Skip to content

Lumo Example

Introducing Lumo-70B-Instruct - the largest and most advanced AI model ever created for the Solana ecosystem. Built on Meta's groundbreaking LLaMa 3.3 70B Instruct foundation, this revolutionary model represents a quantum leap in blockchain-specific artificial intelligence. With an unprecedented 70 billion parameters and trained on the most comprehensive Solana documentation dataset ever assembled, Lumo-70B-Instruct sets a new standard for developer assistance in the blockchain space.

from swarms import Agent
from transformers import LlamaForCausalLM, AutoTokenizer
import torch
from transformers import BitsAndBytesConfig

class Lumo:
    """
    A class for generating text using the Lumo model with 4-bit quantization.
    """
    def __init__(self):
        """
        Initializes the Lumo model with 4-bit quantization and a tokenizer.
        """
        # Configure 4-bit quantization
        bnb_config = BitsAndBytesConfig(
            load_in_4bit=True,
            bnb_4bit_quant_type="nf4",
            bnb_4bit_compute_dtype=torch.float16,
            llm_int8_enable_fp32_cpu_offload=True
        )

        self.model = LlamaForCausalLM.from_pretrained(
            "lumolabs-ai/Lumo-70B-Instruct",
            device_map="auto",
            quantization_config=bnb_config,
            use_cache=False,
            attn_implementation="sdpa"
        )
        self.tokenizer = AutoTokenizer.from_pretrained("lumolabs-ai/Lumo-70B-Instruct")

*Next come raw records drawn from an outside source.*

(* ===== verification/Rpc.v ===== *)
(** * Rpc: plugins/rpc.go

    The protocol between the daemon and a plugin process.  [Provider] is what a
    plugin implements, on a state of its own; [RPCServer_*] wrap its methods for
    net/rpc and run in the plugin's process; [RPCClient_*] implement the same
    interface in the daemon over a connection.  net/rpc itself is the class
    [Connection]: a call is a send, the server's method in the other process and
    a receive, and both transfers may fail.  [DaemonServiceServer_*] and
    [DaemonServiceClient_*] are the same in the other direction.  The contexts of
    the methods are not parameters here, for the protocol drops them: the server
    uses [context.Background].

    The theorems: over a connection that works, any program that calls a plugin
    through the protocol does what it does with the plugin itself, errors being
    known by their text only; over any connection a call runs the method at most
    once, and a wait for a service cannot be cancelled. *)
From S2P Require Import Prelude GoStr Types Json Registry Services Loader.

(** A []byte that holds JSON; [None] is the empty one. *)
Notation payload := (option json).

(** ** The interface of a plugin *)
Class Provider := {
  provider : Type;
  p_Metadata : M provider MetadataResponse;
  p_ApplyConfig : json → M provider ();
  p_ValidateConfig : json → M provider ();
  p_Flush : M provider ();
  p_Status : M provider payload;
  p_ExecuteCLICommand : string → list string → M provider string;
  p_OnLogEvent : json → M provider ();
  p_GetProvidedServices : M provider (list ServiceDescriptor);
  p_CallService : string → string → json → M provider payload;
}.

(** ** Replies: the Error field, and the field for the value *)
Record Reply (A : Type) := { r_Error : string; r_Value : A }.
Arguments r_Error {A} r.
Arguments r_Value {A} r.
Arguments Build_Reply {A} _ _.

(** The zero value of the second field. *)
Class Zero (A : Type) := zero : A.
#[export] Instance zero_unit : Zero () := ().
#[export] Instance zero_string : Zero string := "".
#[export] Instance zero_payload : Zero payload := None.
#[export] Instance zero_list A : Zero (list A) := [].
#[export] Instance zero_metadata : Zero MetadataResponse :=
  {| mr_metadata := {| pm_Namespace := ""; pm_Version := ""; pm_Description := "";
       pm_Category := ""; pm_ConfigPath := ""; pm_DefaultConfig := None;
       pm_Dependencies := []; pm_PathPrefix := "" |};
     mr_ProvidedServices := []; mr_RequiredServices := []; mr_CLICommands := [] |}.

(** [if err != nil { reply.Error = err.Error(); return nil }; reply.V = v]. *)
Definition reply_of {A} `{Zero A} (r : res A) : Reply A :=
  match r with
  | Ok v => {| r_Error := ""; r_Value := v |}
  | Err err => {| r_Error := error_string err; r_Value := zero |}
  | Panic _ => {| r_Error := ""; r_Value := zero |}   (* not reached *)
  end.
Definition to_reply {S A} `{Zero A} (m : M S A) : M S (Reply A) :=
  attempt m ≫= λ r, mret (reply_of r).

Definition ErrFromString (s : string) : option error :=
  if bool_decide (s = "") then None else Some (ErrorText s).

(** [if reply.Error != "" { return zero, ErrFromString(reply.Error) };
    return reply.V, nil]. *)
Definition of_reply {A} `{Zero A} (reply : Reply A) : res A :=
  if bool_decide (r_Error reply = "") then Ok (r_Value reply)
  else match ErrFromString (r_Error reply) with
       | Some err => Err err
       | None => Ok zero
       end.

(** ** The server, in the plugin's process *)
Section server.
Context `{Provider}.
Definition RPCServer_Metadata : M provider (Reply MetadataResponse) := to_reply p_Metadata.
Definition RPCServer_ApplyConfig (configJSON : json) : M provider (Reply ()) :=
  to_reply (p_ApplyConfig configJSON).
Definition RPCServer_ValidateConfig (configJSON : json) : M provider (Reply ()) :=
  to_reply (p_ValidateConfig configJSON).
Definition RPCServer_Flush : M provider (Reply ()) := to_reply p_Flush.
Definition RPCServer_Status : M provider (Reply payload) := to_reply p_Status.
Definition RPCServer_ExecuteCLICommand (command : string) (args : list string)
    : M provider (Reply string) := to_reply (p_ExecuteCLICommand command args).
Definition RPCServer_OnLogEvent (logEventJSON : json) : M provider (Reply ()) :=
  to_reply (p_OnLogEvent logEventJSON).
Definition RPCServer_GetProvidedServices : M provider (Reply (list ServiceDescriptor)) :=
  to_reply p_GetProvidedServices.
Definition RPCServer_CallService (serviceName method : string) (argsJSON : json)
    : M provider (Reply payload) := to_reply (p_CallService serviceName method argsJSON).
End server.

(** ** net/rpc *)

(** A connection to another process: the request of a method is sent, and its
    reply received; [c_lost]: what the caller gets when the other process
    ended before it replied. *)
Class Connection := {
  wire : Type;
  c_send : string → M wire ();
  c_receive : string → M wire ();
  c_lost : wire → error * wire;
}.

(** Both ends: the state of the other process and that of the connection. *)
Record Remote (S : Type) `{Connection} := { far : S; line : wire }.
Arguments far {S _} r.
Arguments line {S _} r.
Arguments Build_Remote {S _} _ _.

Section call.
Context `{Connection} {S : Type}.
Definition on_line {A} (m : M wire A) : M (Remote S) A := λ r,
  let '(a, w) := m (line r) in (a, {| far := far r; line := w |}).
(** A panic ends the other process, and not this one. *)
Definition on_far {A} (m : M S A) : M (Remote S) A := λ r,
  let '(a, s) := m (far r) in
  match a with
  | Panic _ => let '(e, w) := c_lost (line r) in (Err e, {| far := s; line := w |})
  | a => (a, {| far := s; line := line r |})
  end.
Definition Call {A} (method : string) (serve : M S A) : M (Remote S) A :=
  on_line (c_send method) ≫= λ _,
  on_far serve ≫= λ reply,
  on_line (c_receive method) ≫= λ _,
  mret reply.
(** The body of a client's method: the error of the call, or its reply. *)
Definition request_reply {A} `{Zero A} (method : string) (serve : M S (Reply A))
    : M (Remote S) A :=
  Call method serve ≫= λ reply, lift (of_reply reply).
End call.

(** ** The client, in the daemon *)
Section client.
Context `{Provider} `{Connection}.
Notation R := (Remote provider).
Definition RPCClient_Metadata : M R MetadataResponse :=
  request_reply "Plugin.Metadata" RPCServer_Metadata.
Definition RPCClient_ApplyConfig (configJSON : json) : M R () :=
  request_reply "Plugin.ApplyConfig" (RPCServer_ApplyConfig configJSON).
Definition RPCClient_ValidateConfig (configJSON : json) : M R () :=
  request_reply "Plugin.ValidateConfig" (RPCServer_ValidateConfig configJSON).
Definition RPCClient_Flush : M R () := request_reply "Plugin.Flush" RPCServer_Flush.
Definition RPCClient_Status : M R payload := request_reply "Plugin.Status" RPCServer_Status.
Definition RPCClient_ExecuteCLICommand (command : string) (args : list string) : M R string :=
  request_reply "Plugin.ExecuteCLICommand" (RPCServer_ExecuteCLICommand command args).
Definition RPCClient_OnLogEvent (logEventJSON : json) : M R () :=
  request_reply "Plugin.OnLogEvent" (RPCServer_OnLogEvent logEventJSON).
Definition RPCClient_GetProvidedServices : M R (list ServiceDescriptor) :=
  request_reply "Plugin.GetProvidedServices" RPCServer_GetProvidedServices.
Definition RPCClient_CallService (serviceName method : string) (argsJSON : json) : M R payload :=
  request_reply "Plugin.CallService" (RPCServer_CallService serviceName method argsJSON).
(** RPCPlugin.Client: the client implements the interface. *)
Definition RPCClient : Provider := {|
  provider := R;
  p_Metadata := RPCClient_Metadata;
  p_ApplyConfig := RPCClient_ApplyConfig;
  p_ValidateConfig := RPCClient_ValidateConfig;
  p_Flush := RPCClient_Flush;
  p_Status := RPCClient_Status;
  p_ExecuteCLICommand := RPCClient_ExecuteCLICommand;
  p_OnLogEvent := RPCClient_OnLogEvent;
  p_GetProvidedServices := RPCClient_GetProvidedServices;
  p_CallService := RPCClient_CallService;
|}.
End client.
Lemma update_registry_bind {A} f (k : () → M World A) w :
  (update_registry f ≫= k) w = k () (set_registry (f (w_registry w)) w).
Proof. done. Qed.
Lemma ko_mark_ready p : keeps (mark_ready p).
Proof.
  unfold mark_ready. induction (GetProvidedServices p) as [|s l IH]; cbn; auto with maintains.
Qed.
(** Registering keeps the registry consistent when the namespace is the one
    of the name: a name already in use leads to that namespace, which is then
    taken. *)
Lemma ko_register_plugin plugin name :
  pm_Namespace (Metadata plugin) = ns_of name → keeps (register_plugin plugin name).
Proof.
  intros Hns w r w' Hw. unfold register_plugin. unfold mbind at 1, M_bind at 1, gets.
  destruct (Register plugin name (w_registry w)) as [r1|err|p] eqn:E.
  - rewrite update_registry_bind.
    assert (plugins_ok ns_of (set_registry r1 w)) as Hw1.
    { destruct Hw as [Hr Hs Hn]. destruct (Register_inv _ _ _ _ E) as (Hfree & _ & Hnames).
      split; cbn; [|done|].
      - eapply Register_ok; [done| |exact E].
        destruct (pr_nameToNS (w_registry w) !! name) as [ns|] eqn:Hl; [exfalso|done].
        pose proof (Hn _ _ Hl) as ->. apply (ro_registered _ Hr) in Hl as [q Hq]. congruence.
      - intros n ns. rewrite Hnames. intros [[<- <-]|[_ Hl]]%lookup_insert_Some; auto. }
    revert Hw1. apply (mt_bind _ (attempt _)); [auto with maintains|].
    intros [[]|e|]; auto 8 with maintains.
  - revert Hw. apply (mt_bind _ (ignore _)); auto with maintains.
  - by intros [= <- <-].
Qed.
Lemma ko_initial_config name m : keeps (initial_config name m).
Proof. unfold initial_config. auto with maintains. Qed.
Lemma ko_apply_initial p name : keeps (apply_initial p name).
Proof.
  unfold apply_initial. apply mt_bind; [auto with maintains|]. intros [v|e|]; repeat case_match;
    auto with maintains.
Qed.
Lemma ko_save_jack jc msg : keeps (save_jack jc msg).
Proof. unfold save_jack. auto with maintains. Qed.
#[local] Hint Resolve ko_mark_ready ko_initial_config ko_apply_initial ko_save_jack : maintains.
Lemma handle_event_effect s e w :
  ∃ w', handle_event s e w = (Ok (), w') ∧
  started w' = (if triggers s e w then now (S (S (reads w))) :: started w else started w) ∧
  obs w' = {| lastChange := match e with EMark => now (reads w)
                            | _ => lastChange (obs w) end;
              lastReconcile := if triggers s e w then now (S (S (reads w)))
                               else lastReconcile (obs w);
              autoReconcile := autoReconcile (obs w);
              reconcileInterval := reconcileInterval (obs w) |} ∧
  (reads w < reads w')%nat ∧ (triggers s e w = true → reads w' = S (S (S (reads w)))).
Proof.
  destruct e as [u|u|u|].
  - exact (observe_spec (link_drift s u) w).
  - exact (observe_spec (addr_drift s u) w).
  - exact (observe_spec (route_drift s u) w).
  - eexists. split; [reflexivity|]. unfold triggers. cbn. rewrite andb_false_r.
    split_and!; first [done|lia].
Qed.

(** An event starts exactly one reconciliation when automatic
    reconciliation is on, the event shows a drift from the configuration, the
    last change made by the daemon is at least a second ago and the last
    reconciliation at least the interval; otherwise it starts none, and only
    a [MarkChange] moves the time of the last change. *)
Theorem handle_event_spec s e w :
  ∃ w', handle_event s e w = (Ok (), w') ∧
  started w' = (if triggers s e w then now (S (S (reads w))) :: started w else started w) ∧
  obs w' = {| lastChange := match e with EMark => now (reads w)
                            | _ => lastChange (obs w) end;
              lastReconcile := if triggers s e w then now (S (S (reads w)))
                               else lastReconcile (obs w);
              autoReconcile := autoReconcile (obs w);
              reconcileInterval := reconcileInterval (obs w) |}.
Proof. destruct (handle_event_effect s e w) as (w' & ? & ? & ? & _). eauto. Qed.
Lemma apply_list_effect l : ∀ k, NoDup l.*1 →
  ∃ r k', for_each l apply_enabled k = (r, k') ∧ no_panic r ∧ same_links k k' ∧
  (∀ z, z ∈ routes_of k → z ∈ routes_of k' ∨ matched_by l k z) ∧
  (∀ z, z ∈ routes_of k' → z ∈ routes_of k ∨
    ∃ p x, p ∈ l ∧ rt_Enabled p.2 = true ∧ wanted p.2 k x ∧ same_route x z) ∧
  (r = Ok () → ∀ p, p ∈ l → rt_Enabled p.2 = true → installed l k k' p).
Proof.
  induction l as [|p l IH]; intros k Hnd; cbn [for_each].
  { exists (Ok ()), k. split_and!; [done|done|apply same_links_refl|by left|by left|].
    by intros _ p Hp%not_elem_of_nil. }
  apply NoDup_cons in Hnd as [Hni Hnd].
  destruct (apply_enabled_effect p k) as (r1 & k1 & E1 & Hp1 & Hs1 & Hk1 & Hn1 & Ho1).
  unfold mbind at 1, M_bind at 1. rewrite E1.
  destruct r1 as [[]|e|w]; [| |done].
  2:{ eexists _, k1. split; [reflexivity|]. split_and!; [done|done| | |done].
    - intros z [?|Hm]%Hk1; [by left|right]. revert Hm.
      apply matched_by_mono; [apply same_links_refl|]. intros q Hq%list_elem_of_singleton. subst. by left.
    - intros z [?|(Hen & x & ? & ?)]%Hn1; [by left|right]. exists p, x. by split_and!; [left|..]. }
  destruct (IH k1 Hnd) as (r & k' & E & Hp & Hs & Hk & Hn & Ho).
  exists r, k'. split_and!; [exact E|done|by eapply same_links_trans| | |].
  - intros z [Hz|Hm]%Hk1.
    + destruct (Hk z Hz) as [?|Hm]; [by left|right]. revert Hm.
      apply matched_by_mono; [done|]. by right.
    + right. revert Hm. apply matched_by_mono; [apply same_links_refl|].
      intros q Hq%list_elem_of_singleton. subst. by left.
  - intros z [Hz|(q & x & ? & ? & ? & ?)]%Hn.
    + destruct (Hn1 z Hz) as [?|(? & x & ? & ?)]; [by left|right]. exists p, x.
      by split_and!; [left|..].
    + right. exists q, x. split_and!; [by right|done|by eapply wanted_same_links|done].
  - intros Hok q [->|Hq]%elem_of_cons Hen.
    + destruct (Ho1 eq_refl Hen) as (Hv & x & Hw & y & Hxy & Hy). split; [done|].
      exists x. split; [done|]. destruct (Hk y Hy) as [?|Hm]; [left; eauto|right].
      destruct Hm as (q & x' & Hq & Hen' & Hw' & Hm). exists q, x'.
      split_and!; [|done|by eapply wanted_same_links|].
      * apply list_elem_of_filter. split; [|by right]. intros Heq. apply Hni.
        rewrite <- Heq. by apply list_elem_of_fmap_2.
      * eapply routesMatch_same; [done| | |done]; by eapply wanted_dst.
    + destruct (Ho Hok q Hq Hen) as (Hv & x & Hw & Hx). split; [done|]. exists x.
      split; [by eapply wanted_same_links|]. destruct Hx as [?|Hm]; [by left|right]. revert Hm.
      apply matched_by_mono; [done|]. intros q'. rewrite !list_elem_of_filter.
      intros [? ?]. split; [done|by right].
Qed.
End laws.

(** ** Properties *)

(** C34: applying a routes configuration always answers, never panics, and
    leaves links and addresses alone.  A kernel route disappears only if it
    matches one that an enabled route of the configuration stands for, and a
    new one is one an enabled route stands for: its parsed destination and
    gateway, metric, table (254 by default), and the index of the configured
    interface or of a link whose network contains the gateway.  If it returns
    nil, every enabled route was valid and is in the table, unless another
    enabled route of the configuration matches it. *)
Theorem ApplyRoutesConfig_spec `{KernelLaws} `{RangeOrder} config k :
  ∃ r k', ApplyRoutesConfig (Some config) k = (r, k') ∧ no_panic r ∧ same_links k k' ∧
  let l := range (gm (rc_Routes config)) in
  (∀ z, z ∈ routes_of k → z ∈ routes_of k' ∨ matched_by l k z) ∧
  (∀ z, z ∈ routes_of k' → z ∈ routes_of k ∨
    ∃ p x, p ∈ l ∧ rt_Enabled p.2 = true ∧ wanted p.2 k x ∧ same_route x z) ∧
  (r = Ok () → ∀ name route, gm (rc_Routes config) !! name = Some route →
    rt_Enabled route = true → installed l k k' (name, route)).
Proof.
  destruct (apply_list_effect (range (gm (rc_Routes config))) k (range_NoDup _))
    as (r & k' & E & Hp & Hs & Hk & Hn & Ho).
  exists r, k'. split_and!; [exact E|done|done|]. cbv zeta. split_and!; [done|done|].
  intros Hok name route Hin Hen. apply Ho; [done|by apply range_elem|done].
Qed.
Lemma wp_LinkByName n k Q E :
  (∀ l, l ∈ links_of k → lk_Name l = n → Q l k) → E k → wp (k_LinkByName n) k Q E.
Proof. intros HQ HE. kernel_call kl_LinkByName. naive_solver. Qed.
Lemma wp_LinkList k (Q : list Link → kernel → Prop) E :
  Q (links_of k) k → E k → wp k_LinkList k Q E.
Proof. intros HQ HE. kernel_call kl_LinkList. naive_solver. Qed.
Lemma wp_AddrList l k (Q : list Addr → kernel → Prop) E :
  Q (addrs_of k (lk_Index l)) k → E k → wp (k_AddrList l) k Q E.
Proof. intros HQ HE. kernel_call kl_AddrList. naive_solver. Qed.
Lemma wp_RouteList k (Q : list NRoute → kernel → Prop) E :
  Q (filter (λ x, nr_Table x = MAIN_TABLE) (routes_of k)) k → E k → wp (k_RouteList None) k Q E.
Proof. intros HQ HE. kernel_call kl_RouteList. naive_solver. Qed.
Lemma wp_LinkSetUp l k (Q : () → kernel → Prop) (E : kernel → Prop) :
  (∀ k', places k' = places k → same_addrs k k' → Q () k' ∧ E k') → wp (k_LinkSetUp l) k Q E.
Proof. intros HQ. kernel_call ll_LinkSetUp; by apply HQ. Qed.
Lemma wp_LinkSetMTU l mtu k (Q : () → kernel → Prop) (E : kernel → Prop) :
  (∀ k', places k' = places k → same_addrs k k' → Q () k' ∧ E k') → wp (k_LinkSetMTU l mtu) k Q E.
Proof. intros HQ. kernel_call ll_LinkSetMTU; by apply HQ. Qed.
Lemma wp_LinkSetDown l k (Q : () → kernel → Prop) (E : kernel → Prop) :
  (∀ k', places k' = places k → Q () k' ∧ E k') → wp (k_LinkSetDown l) k Q E.
Proof. intros HQ. kernel_call ll_LinkSetDown; by apply HQ. Qed.
Definition RestoreSnapshot `{RangeOrder} (snapshot : SystemSnapshot) (scope : list string)
    : M kernel () :=
  restore_part "routes" scope (rollbackRoutes (ss_Routes snapshot)) [] ≫= λ errors,
  restore_part "interfaces" scope (rollbackInterfaces (gm (ss_Interfaces snapshot))) errors
    ≫= λ errors,
  restore_part "ipforward" scope (rollbackIPForwarding (ss_IPForwarding snapshot)) errors
    ≫= λ errors,
  match errors with
  | [] => mret ()
  | _ => fail (ErrorText ("rollback completed with " +:+ itoa (Z.of_nat (length errors)) +:+
                          " error(s): " +:+ fmt_list (error_string <$> errors)))
  end.

(** The temporary file is removed when the function returns. *)
Definition RestoreNftablesRules (rulesJSON : string) : M kernel () :=
  if negb (nonempty rulesJSON) then mret () else
  wrapM "failed to create temp file: " (k_CreateTemp "" "jack-nft-rollback-*.json") ≫= λ tmpFile,
  attempt (
    wrapM "failed to write rules to temp file: " (k_WriteFile tmpFile rulesJSON) ≫= λ _,
    k_Run "nft" ["-j"; "-f"; tmpFile] ≫= λ '(output, err),
    match err with
    | Some err => fail (ErrorText ("failed to restore firewall rules: " +:+ error_string err +:+
                                   " (output: " +:+ output +:+ ")"))
    | None => mret ()
    end) ≫= λ r,
  logged (k_Remove tmpFile) ≫= λ _, lift r.
End snapshot.

(** ** Lemmas: computations that only look *)

Section reads.
Context `{ReadLaws}.

(** [m] changes nothing and does not panic. *)
Definition reads {A} (m : M kernel A) : Prop := ∀ k, ∃ r, m k = (r, k) ∧ no_panic r.
(** It also returns nil. *)
Definition finds {A} (m : M kernel A) : Prop := ∀ k, ∃ a, m k = (Ok a, k).

Lemma finds_ret {A} (a : A) : finds (mret a).
Proof. intros k. by eexists. Qed.
Lemma finds_bind {A B} (m : M kernel A) (f : A → M kernel B) :
  finds m → (∀ a, finds (f a)) → finds (m ≫= f).
Proof.
  intros Hm Hf k. destruct (Hm k) as [a E]. destruct (Hf a k) as [b E'].
  exists b. unfold mbind, M_bind. by rewrite E.
Qed.
Lemma finds_attempt {A} (m : M kernel A) : reads m → finds (attempt m).
Proof.
  intros Hm k. destruct (Hm k) as (r & E & Hp). exists r. unfold attempt. rewrite E. by destruct r.
Qed.
Lemma reads_finds {A} (m : M kernel A) : finds m → reads m.
Proof. intros Hm k. destruct (Hm k) as [a E]. by exists (Ok a). Qed.
Lemma reads_bind {A B} (m : M kernel A) (f : A → M kernel B) :
  reads m → (∀ a, reads (f a)) → reads (m ≫= f).
Proof.
  intros Hm Hf k. destruct (Hm k) as (r & E & Hp). unfold mbind, M_bind. rewrite E.
  destruct r as [a|e|w]; [apply Hf|by eexists|done].
Qed.
Lemma reads_wrapM {A} p (m : M kernel A) : reads m → reads (wrapM p m).
Proof.
  intros Hm k. destruct (Hm k) as (r & E & Hp). unfold wrapM. rewrite E. eexists.
  split; [done|]. by apply no_panic_wrap.
Qed.

Ltac read_call law :=
  intros k; match goal with |- ∃ r, ?c k = _ ∧ _ =>
    let E := fresh "E" in destruct (c k) as [r k'] eqn:E; apply law in E; exists r;
    destruct_and?; by subst end.
Lemma reads_LinkByName n : reads (k_LinkByName n).
Proof. read_call kl_LinkByName. Qed.
Lemma reads_LinkList : reads k_LinkList.
Proof. read_call kl_LinkList. Qed.
Lemma reads_AddrList l : reads (k_AddrList l).
Proof. read_call kl_AddrList. Qed.
Lemma reads_RouteList l : reads (k_RouteList l).
Proof. destruct l; [read_call rl_RouteList|read_call kl_RouteList]. Qed.
Lemma reads_LinkByIndex i : reads (k_LinkByIndex i).
Proof. read_call rl_LinkByIndex. Qed.
Lemma reads_ReadFile p : reads (k_ReadFile p).
Proof. read_call rl_ReadFile. Qed.

Lemma finds_device_name i : finds (device_name i).
Proof.
  unfold device_name. case_match; [apply finds_ret|].
  apply finds_bind; [apply finds_attempt, reads_LinkByIndex|]. intros r. apply finds_ret.
Qed.
Lemma finds_capture_route r : finds (capture_route r).
Proof. apply finds_bind; [apply finds_device_name|]. intros d. apply finds_ret. Qed.
Lemma finds_match r s : finds (snapshotRoutesMatch r s).
Proof.
  unfold snapshotRoutesMatch. repeat (case_match; [apply finds_ret|]).
  apply finds_bind; [apply finds_device_name|]. intros d. apply finds_ret.
Qed.
Lemma reads_bridge_ports n : reads (bridge_ports n).
Proof.
  apply reads_bind; [apply reads_wrapM, reads_LinkByName|]. intros b.
  apply reads_bind; [apply reads_wrapM, reads_LinkList|]. intros l. apply reads_finds, finds_ret.
Qed.
Lemma finds_capture_type l : finds (capture_type l).
Proof.
  unfold capture_type. repeat case_match; try apply finds_ret;
    (apply finds_bind; [apply finds_attempt|intros r; apply finds_ret]).
  - apply reads_bridge_ports.
  - apply reads_LinkByIndex.
Qed.
Lemma reads_captureInterfaceState l : reads (captureInterfaceState l).
Proof.
  apply reads_bind; [apply reads_wrapM, reads_AddrList|]. intros addrs.
  apply reads_finds, finds_bind; [apply finds_attempt, reads_RouteList|]. intros r.
  apply finds_bind; [apply finds_capture_type|]. intros [[[] ?] ?]. apply finds_ret.
Qed.
Lemma finds_capture_links links : ∀ m, finds (capture_links links m).
Proof.
  induction links as [|l links IH]; intros m; cbn; [apply finds_ret|].
  case_bool_decide; [apply IH|].
  apply finds_bind; [apply finds_attempt, reads_captureInterfaceState|]. intros r. apply IH.
Qed.
Lemma finds_capture_routes rs : finds (capture_routes rs).
Proof.
  induction rs as [|r rs IH]; cbn; [apply finds_ret|].
  apply finds_bind; [apply finds_capture_route|]. intros s. by apply finds_bind; [|intros; apply finds_ret].
Qed.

    def run(self, task: str) -> str:
        """
        Generates text based on the given prompt using the Lumo model.

        Args:
            prompt (str): The input prompt for the model.

        Returns:
            str: The generated text.
        """
        inputs = self.tokenizer(task, return_tensors="pt").to(self.model.device)
        outputs = self.model.generate(**inputs, max_new_tokens=100)
        return self.tokenizer.decode(outputs[0], skip_special_tokens=True)




Agent(
    agent_name="Solana-Analysis-Agent",
    llm=Lumo(),
    max_loops="auto",
    interactive=True,
    streaming_on=True,
).run("How do i create a smart contract in solana?")